How to complete this task –
Write out each line of the material again, word for word.

Records shown –
(** ** The map built by the loader *)

Import OrderedDict.

Lemma setitem_keys_in (d : t) (k v : str) :
  In k (keys d) -> keys (setitem d k v) = keys d.
Proof.
  unfold keys. induction d as [|[k0 v0] rest IH]; simpl; [tauto|].
  intros H. destruct (str_eq_dec k0 k) as [E|N]; simpl; [reflexivity|].
  f_equal. apply IH. destruct H; congruence.
Qed.

Lemma setitem_notin (d : t) (k v : str) :
  ~ In k (keys d) -> setitem d k v = d ++ [(k, v)].
Proof.
  unfold keys. induction d as [|[k0 v0] rest IH]; simpl; [reflexivity|].
  intros H. destruct (str_eq_dec k0 k) as [E|N]; [tauto|].
  f_equal. apply IH. tauto.
Qed.

Lemma setitem_nodup (d : t) (k v : str) :
  NoDup (keys d) -> NoDup (keys (setitem d k v)).
Proof.
  intros H. destruct (in_dec str_eq_dec k (keys d)) as [I|I].
  - now rewrite setitem_keys_in.
  - rewrite setitem_notin by assumption. unfold keys in *.
    rewrite map_app. simpl. apply NoDup_app; [assumption | | ].
    + constructor; [intros [] | constructor].
    + intros x Hx [Hk|[]]. simpl in Hk. congruence.
Qed.

Lemma get_setitem_same (d : t) (k v : str) : get (setitem d k v) k = Some v.
Proof.
  induction d as [|[k0 v0] rest IH]; simpl.
  - destruct (str_eq_dec k k); congruence.
  - destruct (str_eq_dec k0 k) as [E|N]; simpl.
    + destruct (str_eq_dec k0 k); congruence.
    + destruct (str_eq_dec k0 k); [congruence | exact IH].
Qed.

Lemma get_setitem_other (d : t) (k v k' : str) :
  k' <> k -> get (setitem d k v) k' = get d k'.
Proof.
  intros N. induction d as [|[k0 v0] rest IH]; simpl.
  - destruct (str_eq_dec k k'); congruence.
  - destruct (str_eq_dec k0 k) as [E|E]; simpl.
    + destruct (str_eq_dec k0 k'); congruence.
    + destruct (str_eq_dec k0 k'); [reflexivity | exact IH].
Qed.

Lemma fold_parse_step (logical : list str) :
  forall d, fold_left parse_step logical d = fold_left put (produced logical) d.
Proof.
  induction logical as [|l rest IH]; intros d; [reflexivity|].
  unfold produced. cbn [fold_left flat_map]. rewrite fold_left_app.
  fold (produced rest). rewrite <- IH. f_equal.
  unfold parse_step, pair_of. destruct (parse_line l) as [[k v]|]; reflexivity.
Qed.

Lemma fold_put_nodup (pairs : list (str * str)) :
  forall d, NoDup (keys d) -> NoDup (keys (fold_left put pairs d)).
Proof.
  induction pairs as [|kv rest IH]; intros d H; [exact H|].
  simpl. apply IH. now apply setitem_nodup.
Qed.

Result for this exercise –
(** ** The map built by the loader *)

Import OrderedDict.

Lemma setitem_keys_in (d : t) (k v : str) :
  In k (keys d) -> keys (setitem d k v) = keys d.
Proof.
  unfold keys. induction d as [|[k0 v0] rest IH]; simpl; [tauto|].
  intros H. destruct (str_eq_dec k0 k) as [E|N]; simpl; [reflexivity|].
  f_equal. apply IH. destruct H; congruence.
Qed.

Lemma setitem_notin (d : t) (k v : str) :
  ~ In k (keys d) -> setitem d k v = d ++ [(k, v)].
Proof.
  unfold keys. induction d as [|[k0 v0] rest IH]; simpl; [reflexivity|].
  intros H. destruct (str_eq_dec k0 k) as [E|N]; [tauto|].
  f_equal. apply IH. tauto.
Qed.

Lemma setitem_nodup (d : t) (k v : str) :
  NoDup (keys d) -> NoDup (keys (setitem d k v)).
Proof.
  intros H. destruct (in_dec str_eq_dec k (keys d)) as [I|I].
  - now rewrite setitem_keys_in.
  - rewrite setitem_notin by assumption. unfold keys in *.
    rewrite map_app. simpl. apply NoDup_app; [assumption | | ].
    + constructor; [intros [] | constructor].
    + intros x Hx [Hk|[]]. simpl in Hk. congruence.
Qed.

Lemma get_setitem_same (d : t) (k v : str) : get (setitem d k v) k = Some v.
Proof.
  induction d as [|[k0 v0] rest IH]; simpl.
  - destruct (str_eq_dec k k); congruence.
  - destruct (str_eq_dec k0 k) as [E|N]; simpl.
    + destruct (str_eq_dec k0 k); congruence.
    + destruct (str_eq_dec k0 k); [congruence | exact IH].
Qed.

Lemma get_setitem_other (d : t) (k v k' : str) :
  k' <> k -> get (setitem d k v) k' = get d k'.
Proof.
  intros N. induction d as [|[k0 v0] rest IH]; simpl.
  - destruct (str_eq_dec k k'); congruence.
  - destruct (str_eq_dec k0 k) as [E|E]; simpl.
    + destruct (str_eq_dec k0 k'); congruence.
    + destruct (str_eq_dec k0 k'); [reflexivity | exact IH].
Qed.

Lemma fold_parse_step (logical : list str) :
  forall d, fold_left parse_step logical d = fold_left put (produced logical) d.
Proof.
  induction logical as [|l rest IH]; intros d; [reflexivity|].
  unfold produced. cbn [fold_left flat_map]. rewrite fold_left_app.
  fold (produced rest). rewrite <- IH. f_equal.
  unfold parse_step, pair_of. destruct (parse_line l) as [[k v]|]; reflexivity.
Qed.

Lemma fold_put_nodup (pairs : list (str * str)) :
  forall d, NoDup (keys d) -> NoDup (keys (fold_left put pairs d)).
Proof.
  induction pairs as [|kv rest IH]; intros d H; [exact H|].
  simpl. apply IH. now apply setitem_nodup.
Qed.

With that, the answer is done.